Exercise directions: The answer must consist only of the lines from the line with "(** [I256(R)] and" to the line with "let! ROT := get (rotations v) i in", both included, exactly as they stand below.

Dataset entries:
━━━━━━━━━━━━━━━━

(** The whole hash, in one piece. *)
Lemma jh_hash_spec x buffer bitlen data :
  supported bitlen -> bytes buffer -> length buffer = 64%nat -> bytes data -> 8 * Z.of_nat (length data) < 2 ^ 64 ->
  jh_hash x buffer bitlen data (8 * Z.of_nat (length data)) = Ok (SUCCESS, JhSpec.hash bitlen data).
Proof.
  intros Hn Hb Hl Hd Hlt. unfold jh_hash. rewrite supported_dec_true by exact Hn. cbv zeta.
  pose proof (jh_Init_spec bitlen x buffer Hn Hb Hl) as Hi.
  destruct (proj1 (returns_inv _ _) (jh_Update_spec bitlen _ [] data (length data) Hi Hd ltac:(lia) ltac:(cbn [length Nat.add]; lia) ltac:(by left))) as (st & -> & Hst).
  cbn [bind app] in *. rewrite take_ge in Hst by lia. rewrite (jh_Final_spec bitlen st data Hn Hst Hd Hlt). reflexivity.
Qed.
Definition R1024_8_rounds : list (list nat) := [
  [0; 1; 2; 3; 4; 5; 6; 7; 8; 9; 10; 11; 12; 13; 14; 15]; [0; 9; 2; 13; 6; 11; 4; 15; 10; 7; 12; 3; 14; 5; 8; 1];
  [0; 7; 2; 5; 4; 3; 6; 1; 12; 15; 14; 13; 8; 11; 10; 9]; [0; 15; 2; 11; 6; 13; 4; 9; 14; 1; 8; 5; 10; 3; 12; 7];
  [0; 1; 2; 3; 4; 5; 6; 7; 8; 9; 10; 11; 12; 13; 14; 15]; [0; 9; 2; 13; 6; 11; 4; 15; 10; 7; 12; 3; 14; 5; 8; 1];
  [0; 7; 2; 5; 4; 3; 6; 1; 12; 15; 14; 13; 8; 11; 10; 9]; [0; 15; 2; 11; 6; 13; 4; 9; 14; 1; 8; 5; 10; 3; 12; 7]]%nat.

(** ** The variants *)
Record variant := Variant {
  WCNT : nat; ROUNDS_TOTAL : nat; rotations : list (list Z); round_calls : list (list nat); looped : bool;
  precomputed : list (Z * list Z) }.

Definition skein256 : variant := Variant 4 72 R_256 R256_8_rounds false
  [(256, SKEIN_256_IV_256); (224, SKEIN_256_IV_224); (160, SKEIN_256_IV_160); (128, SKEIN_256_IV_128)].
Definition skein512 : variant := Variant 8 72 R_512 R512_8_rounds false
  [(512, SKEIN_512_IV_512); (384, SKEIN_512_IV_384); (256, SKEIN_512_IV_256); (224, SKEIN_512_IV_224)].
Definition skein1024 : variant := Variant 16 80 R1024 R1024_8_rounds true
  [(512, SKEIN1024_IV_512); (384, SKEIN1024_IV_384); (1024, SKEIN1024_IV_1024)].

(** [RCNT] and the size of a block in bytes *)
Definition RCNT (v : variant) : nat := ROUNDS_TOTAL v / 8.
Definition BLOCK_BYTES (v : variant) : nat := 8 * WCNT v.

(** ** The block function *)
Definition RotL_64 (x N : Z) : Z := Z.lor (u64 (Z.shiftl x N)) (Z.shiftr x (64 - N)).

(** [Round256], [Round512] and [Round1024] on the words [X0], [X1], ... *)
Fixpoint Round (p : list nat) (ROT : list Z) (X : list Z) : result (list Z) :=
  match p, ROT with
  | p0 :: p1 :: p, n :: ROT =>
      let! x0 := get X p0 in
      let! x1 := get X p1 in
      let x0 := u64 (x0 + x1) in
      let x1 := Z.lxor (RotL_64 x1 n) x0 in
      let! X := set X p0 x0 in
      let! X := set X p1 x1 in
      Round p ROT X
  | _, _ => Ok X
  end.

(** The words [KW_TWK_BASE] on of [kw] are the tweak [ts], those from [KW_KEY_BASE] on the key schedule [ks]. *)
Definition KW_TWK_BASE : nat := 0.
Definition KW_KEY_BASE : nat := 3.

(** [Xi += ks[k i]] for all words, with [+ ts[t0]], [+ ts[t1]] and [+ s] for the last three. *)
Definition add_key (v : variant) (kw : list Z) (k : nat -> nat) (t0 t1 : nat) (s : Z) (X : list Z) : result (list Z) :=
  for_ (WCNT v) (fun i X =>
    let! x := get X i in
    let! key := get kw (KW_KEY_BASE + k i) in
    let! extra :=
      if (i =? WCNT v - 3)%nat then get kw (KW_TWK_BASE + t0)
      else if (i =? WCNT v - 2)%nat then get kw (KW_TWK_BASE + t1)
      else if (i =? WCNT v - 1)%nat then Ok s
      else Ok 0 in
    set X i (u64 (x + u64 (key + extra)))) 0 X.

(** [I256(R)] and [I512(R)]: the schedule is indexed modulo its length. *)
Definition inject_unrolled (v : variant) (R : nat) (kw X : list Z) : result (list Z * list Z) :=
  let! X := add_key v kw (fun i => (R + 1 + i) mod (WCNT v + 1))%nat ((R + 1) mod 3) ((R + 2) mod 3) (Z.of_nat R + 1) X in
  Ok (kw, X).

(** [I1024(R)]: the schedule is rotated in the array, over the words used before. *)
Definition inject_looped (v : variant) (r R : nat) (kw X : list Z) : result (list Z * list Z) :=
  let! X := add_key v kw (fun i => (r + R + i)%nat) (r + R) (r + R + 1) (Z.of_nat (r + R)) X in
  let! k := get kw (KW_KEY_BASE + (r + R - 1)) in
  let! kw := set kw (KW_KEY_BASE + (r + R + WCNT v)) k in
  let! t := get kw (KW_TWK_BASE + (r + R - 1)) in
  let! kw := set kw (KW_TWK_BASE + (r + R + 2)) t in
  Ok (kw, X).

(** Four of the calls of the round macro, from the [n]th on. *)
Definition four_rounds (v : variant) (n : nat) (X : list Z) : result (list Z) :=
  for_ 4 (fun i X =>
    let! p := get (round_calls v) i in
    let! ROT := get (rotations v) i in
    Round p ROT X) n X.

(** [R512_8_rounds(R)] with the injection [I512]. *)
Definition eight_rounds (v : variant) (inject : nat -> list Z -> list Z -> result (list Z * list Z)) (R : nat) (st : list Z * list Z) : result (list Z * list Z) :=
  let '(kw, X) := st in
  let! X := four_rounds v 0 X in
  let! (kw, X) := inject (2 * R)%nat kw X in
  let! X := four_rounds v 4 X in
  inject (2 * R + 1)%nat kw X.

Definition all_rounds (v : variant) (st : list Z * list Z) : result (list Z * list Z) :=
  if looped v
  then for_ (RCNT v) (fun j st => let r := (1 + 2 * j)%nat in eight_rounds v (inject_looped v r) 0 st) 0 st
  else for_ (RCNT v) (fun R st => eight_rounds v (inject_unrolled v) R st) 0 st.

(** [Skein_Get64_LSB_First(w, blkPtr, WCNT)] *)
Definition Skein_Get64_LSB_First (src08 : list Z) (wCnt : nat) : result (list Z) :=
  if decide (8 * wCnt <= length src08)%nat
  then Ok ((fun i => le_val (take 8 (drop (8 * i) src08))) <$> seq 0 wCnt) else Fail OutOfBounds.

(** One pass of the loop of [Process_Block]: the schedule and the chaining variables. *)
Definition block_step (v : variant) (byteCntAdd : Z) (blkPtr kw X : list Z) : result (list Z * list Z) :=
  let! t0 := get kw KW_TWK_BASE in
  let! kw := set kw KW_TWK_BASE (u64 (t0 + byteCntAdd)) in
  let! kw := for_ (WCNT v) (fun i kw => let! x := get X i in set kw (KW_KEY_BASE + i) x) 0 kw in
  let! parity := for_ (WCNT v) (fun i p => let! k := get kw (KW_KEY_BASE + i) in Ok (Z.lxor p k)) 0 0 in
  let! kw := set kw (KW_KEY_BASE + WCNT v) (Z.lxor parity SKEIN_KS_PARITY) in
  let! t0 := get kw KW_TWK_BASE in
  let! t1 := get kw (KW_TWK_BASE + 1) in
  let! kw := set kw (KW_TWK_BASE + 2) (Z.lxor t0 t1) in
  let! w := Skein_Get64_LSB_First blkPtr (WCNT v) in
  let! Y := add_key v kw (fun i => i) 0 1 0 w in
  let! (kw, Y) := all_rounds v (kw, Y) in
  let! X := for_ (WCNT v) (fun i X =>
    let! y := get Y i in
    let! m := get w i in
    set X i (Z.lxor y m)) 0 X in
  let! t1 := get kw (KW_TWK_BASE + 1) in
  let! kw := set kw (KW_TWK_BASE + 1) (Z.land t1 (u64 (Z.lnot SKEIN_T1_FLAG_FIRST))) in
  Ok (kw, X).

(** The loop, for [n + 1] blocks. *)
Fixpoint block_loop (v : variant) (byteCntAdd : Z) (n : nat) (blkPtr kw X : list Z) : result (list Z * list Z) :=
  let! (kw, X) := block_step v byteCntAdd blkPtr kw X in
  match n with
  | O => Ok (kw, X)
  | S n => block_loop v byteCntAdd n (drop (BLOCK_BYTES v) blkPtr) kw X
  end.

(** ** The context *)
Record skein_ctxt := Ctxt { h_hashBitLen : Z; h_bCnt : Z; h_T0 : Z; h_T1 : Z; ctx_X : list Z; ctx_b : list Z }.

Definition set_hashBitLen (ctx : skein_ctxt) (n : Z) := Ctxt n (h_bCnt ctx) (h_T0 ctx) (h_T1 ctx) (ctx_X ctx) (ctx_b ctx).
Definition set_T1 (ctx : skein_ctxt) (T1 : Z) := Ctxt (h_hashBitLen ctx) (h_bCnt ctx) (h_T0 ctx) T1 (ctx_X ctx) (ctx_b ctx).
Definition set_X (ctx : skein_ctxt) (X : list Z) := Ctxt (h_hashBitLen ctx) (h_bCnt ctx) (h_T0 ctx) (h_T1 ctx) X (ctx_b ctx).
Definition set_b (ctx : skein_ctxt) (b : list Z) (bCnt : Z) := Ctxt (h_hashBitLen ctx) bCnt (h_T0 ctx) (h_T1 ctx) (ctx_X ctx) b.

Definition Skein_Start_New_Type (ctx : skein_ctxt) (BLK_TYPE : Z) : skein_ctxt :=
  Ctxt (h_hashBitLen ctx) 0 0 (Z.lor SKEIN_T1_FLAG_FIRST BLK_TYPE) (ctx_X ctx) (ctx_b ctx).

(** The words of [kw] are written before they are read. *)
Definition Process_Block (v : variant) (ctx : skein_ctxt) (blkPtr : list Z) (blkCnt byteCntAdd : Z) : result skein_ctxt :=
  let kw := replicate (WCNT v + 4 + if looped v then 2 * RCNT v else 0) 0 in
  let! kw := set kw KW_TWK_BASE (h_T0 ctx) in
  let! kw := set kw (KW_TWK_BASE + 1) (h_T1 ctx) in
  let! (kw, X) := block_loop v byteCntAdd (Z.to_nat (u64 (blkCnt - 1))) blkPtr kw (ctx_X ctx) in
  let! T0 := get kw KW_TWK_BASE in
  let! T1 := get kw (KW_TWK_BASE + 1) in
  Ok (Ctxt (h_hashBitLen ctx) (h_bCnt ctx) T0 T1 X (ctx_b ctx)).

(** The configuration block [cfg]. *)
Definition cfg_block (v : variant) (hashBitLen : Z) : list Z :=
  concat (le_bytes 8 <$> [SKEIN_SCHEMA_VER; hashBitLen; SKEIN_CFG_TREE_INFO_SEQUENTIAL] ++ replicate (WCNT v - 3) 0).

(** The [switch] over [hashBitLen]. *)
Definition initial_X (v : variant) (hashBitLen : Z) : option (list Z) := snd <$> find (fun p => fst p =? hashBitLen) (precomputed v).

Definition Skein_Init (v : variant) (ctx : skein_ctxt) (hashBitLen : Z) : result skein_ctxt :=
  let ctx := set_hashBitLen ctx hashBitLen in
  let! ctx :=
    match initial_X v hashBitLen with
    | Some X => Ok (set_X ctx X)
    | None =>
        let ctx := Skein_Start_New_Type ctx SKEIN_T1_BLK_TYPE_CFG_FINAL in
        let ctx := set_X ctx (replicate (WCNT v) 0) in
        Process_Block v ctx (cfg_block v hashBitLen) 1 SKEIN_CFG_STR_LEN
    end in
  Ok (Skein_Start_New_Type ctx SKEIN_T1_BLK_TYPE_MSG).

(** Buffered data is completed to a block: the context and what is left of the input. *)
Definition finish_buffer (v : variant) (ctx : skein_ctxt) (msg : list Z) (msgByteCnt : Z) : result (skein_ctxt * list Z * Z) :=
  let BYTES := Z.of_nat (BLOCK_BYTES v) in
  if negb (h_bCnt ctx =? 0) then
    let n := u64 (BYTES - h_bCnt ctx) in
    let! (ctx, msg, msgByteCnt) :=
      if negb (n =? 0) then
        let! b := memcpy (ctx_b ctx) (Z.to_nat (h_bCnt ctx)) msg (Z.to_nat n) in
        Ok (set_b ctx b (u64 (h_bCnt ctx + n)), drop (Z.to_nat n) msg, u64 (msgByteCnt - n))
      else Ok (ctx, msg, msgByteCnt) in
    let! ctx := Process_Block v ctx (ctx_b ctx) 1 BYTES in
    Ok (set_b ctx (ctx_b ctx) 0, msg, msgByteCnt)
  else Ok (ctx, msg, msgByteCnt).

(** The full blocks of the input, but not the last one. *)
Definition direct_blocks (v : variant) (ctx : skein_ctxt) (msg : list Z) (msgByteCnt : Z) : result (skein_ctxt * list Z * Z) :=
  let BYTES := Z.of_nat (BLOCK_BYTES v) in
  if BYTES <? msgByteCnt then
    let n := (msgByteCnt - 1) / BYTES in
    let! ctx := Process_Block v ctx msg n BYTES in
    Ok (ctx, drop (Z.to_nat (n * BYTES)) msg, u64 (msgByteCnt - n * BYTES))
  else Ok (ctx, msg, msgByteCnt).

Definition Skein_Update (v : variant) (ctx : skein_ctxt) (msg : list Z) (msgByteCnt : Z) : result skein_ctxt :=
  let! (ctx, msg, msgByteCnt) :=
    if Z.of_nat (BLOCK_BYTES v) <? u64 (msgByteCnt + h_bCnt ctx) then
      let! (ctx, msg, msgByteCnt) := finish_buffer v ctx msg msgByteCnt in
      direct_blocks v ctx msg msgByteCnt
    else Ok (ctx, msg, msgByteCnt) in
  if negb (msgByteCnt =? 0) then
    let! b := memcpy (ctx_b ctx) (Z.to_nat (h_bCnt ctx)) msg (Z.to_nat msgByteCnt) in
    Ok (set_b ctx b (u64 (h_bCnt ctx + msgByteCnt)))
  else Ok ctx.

━━━━━━━━━━━━━━━━

Answer area:
(** [I256(R)] and [I512(R)]: the schedule is indexed modulo its length. *)
Definition inject_unrolled (v : variant) (R : nat) (kw X : list Z) : result (list Z * list Z) :=
  let! X := add_key v kw (fun i => (R + 1 + i) mod (WCNT v + 1))%nat ((R + 1) mod 3) ((R + 2) mod 3) (Z.of_nat R + 1) X in
  Ok (kw, X).

(** [I1024(R)]: the schedule is rotated in the array, over the words used before. *)
Definition inject_looped (v : variant) (r R : nat) (kw X : list Z) : result (list Z * list Z) :=
  let! X := add_key v kw (fun i => (r + R + i)%nat) (r + R) (r + R + 1) (Z.of_nat (r + R)) X in
  let! k := get kw (KW_KEY_BASE + (r + R - 1)) in
  let! kw := set kw (KW_KEY_BASE + (r + R + WCNT v)) k in
  let! t := get kw (KW_TWK_BASE + (r + R - 1)) in
  let! kw := set kw (KW_TWK_BASE + (r + R + 2)) t in
  Ok (kw, X).

(** Four of the calls of the round macro, from the [n]th on. *)
Definition four_rounds (v : variant) (n : nat) (X : list Z) : result (list Z) :=
  for_ 4 (fun i X =>
    let! p := get (round_calls v) i in
    let! ROT := get (rotations v) i in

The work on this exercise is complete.